The listing below holds a line with "Proof. induction 1" and a later line with "Lemma plan_one_per_thread request". Write out those two lines and every line between them, exactly, and nothing else.

━━━

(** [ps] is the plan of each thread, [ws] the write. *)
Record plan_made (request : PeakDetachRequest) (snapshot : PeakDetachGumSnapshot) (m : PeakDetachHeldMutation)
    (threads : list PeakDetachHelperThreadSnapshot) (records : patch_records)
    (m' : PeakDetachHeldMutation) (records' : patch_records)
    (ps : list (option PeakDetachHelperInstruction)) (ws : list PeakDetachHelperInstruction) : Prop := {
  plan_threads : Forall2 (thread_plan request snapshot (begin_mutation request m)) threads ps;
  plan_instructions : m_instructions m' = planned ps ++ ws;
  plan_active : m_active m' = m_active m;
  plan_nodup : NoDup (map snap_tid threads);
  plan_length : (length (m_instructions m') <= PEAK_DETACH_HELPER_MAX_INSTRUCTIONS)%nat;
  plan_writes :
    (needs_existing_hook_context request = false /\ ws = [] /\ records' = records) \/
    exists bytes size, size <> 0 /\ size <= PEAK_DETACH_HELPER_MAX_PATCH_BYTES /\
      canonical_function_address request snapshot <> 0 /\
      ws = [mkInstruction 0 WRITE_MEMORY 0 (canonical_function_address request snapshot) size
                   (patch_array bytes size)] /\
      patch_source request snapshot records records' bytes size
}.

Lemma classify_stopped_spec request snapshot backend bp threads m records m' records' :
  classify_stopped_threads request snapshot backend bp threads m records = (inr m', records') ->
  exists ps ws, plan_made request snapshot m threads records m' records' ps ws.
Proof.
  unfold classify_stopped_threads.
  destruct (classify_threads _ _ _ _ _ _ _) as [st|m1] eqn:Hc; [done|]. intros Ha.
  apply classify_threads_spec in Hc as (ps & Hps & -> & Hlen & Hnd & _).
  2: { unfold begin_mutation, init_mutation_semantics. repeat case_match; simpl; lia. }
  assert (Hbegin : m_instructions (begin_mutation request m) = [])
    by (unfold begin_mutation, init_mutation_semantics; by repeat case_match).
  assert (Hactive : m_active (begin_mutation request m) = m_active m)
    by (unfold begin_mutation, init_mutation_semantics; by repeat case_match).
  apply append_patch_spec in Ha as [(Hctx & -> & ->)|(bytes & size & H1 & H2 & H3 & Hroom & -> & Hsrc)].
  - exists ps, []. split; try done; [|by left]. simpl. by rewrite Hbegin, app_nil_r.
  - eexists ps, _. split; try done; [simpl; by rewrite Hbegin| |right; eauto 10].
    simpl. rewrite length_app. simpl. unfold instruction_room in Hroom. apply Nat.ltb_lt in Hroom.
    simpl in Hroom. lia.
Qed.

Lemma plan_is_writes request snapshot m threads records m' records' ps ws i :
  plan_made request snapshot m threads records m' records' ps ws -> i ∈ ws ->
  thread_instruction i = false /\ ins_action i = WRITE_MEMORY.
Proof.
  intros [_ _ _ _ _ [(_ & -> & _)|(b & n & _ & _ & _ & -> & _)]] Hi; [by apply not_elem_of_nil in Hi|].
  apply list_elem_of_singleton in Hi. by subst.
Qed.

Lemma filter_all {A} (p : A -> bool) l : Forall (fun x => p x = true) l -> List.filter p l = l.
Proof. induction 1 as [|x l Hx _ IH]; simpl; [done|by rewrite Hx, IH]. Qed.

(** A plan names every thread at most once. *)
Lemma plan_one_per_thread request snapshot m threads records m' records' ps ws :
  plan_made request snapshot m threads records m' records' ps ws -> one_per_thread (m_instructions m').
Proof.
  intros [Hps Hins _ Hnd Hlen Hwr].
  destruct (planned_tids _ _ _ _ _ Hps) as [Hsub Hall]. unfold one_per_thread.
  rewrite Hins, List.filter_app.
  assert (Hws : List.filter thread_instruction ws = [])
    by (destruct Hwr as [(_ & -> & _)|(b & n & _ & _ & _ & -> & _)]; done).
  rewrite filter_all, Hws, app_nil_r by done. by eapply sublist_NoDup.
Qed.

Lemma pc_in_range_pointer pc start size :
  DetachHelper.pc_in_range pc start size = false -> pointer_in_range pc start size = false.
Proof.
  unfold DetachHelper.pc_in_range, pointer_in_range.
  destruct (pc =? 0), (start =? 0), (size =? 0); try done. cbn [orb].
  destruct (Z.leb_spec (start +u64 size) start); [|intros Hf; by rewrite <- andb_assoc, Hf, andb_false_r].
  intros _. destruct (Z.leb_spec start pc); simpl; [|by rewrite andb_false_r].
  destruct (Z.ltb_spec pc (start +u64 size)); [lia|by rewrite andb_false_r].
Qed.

━━━

RESULT
Proof. induction 1 as [|x l Hx _ IH]; simpl; [done|by rewrite Hx, IH]. Qed.

(** A plan names every thread at most once. *)
Lemma plan_one_per_thread request snapshot m threads records m' records' ps ws :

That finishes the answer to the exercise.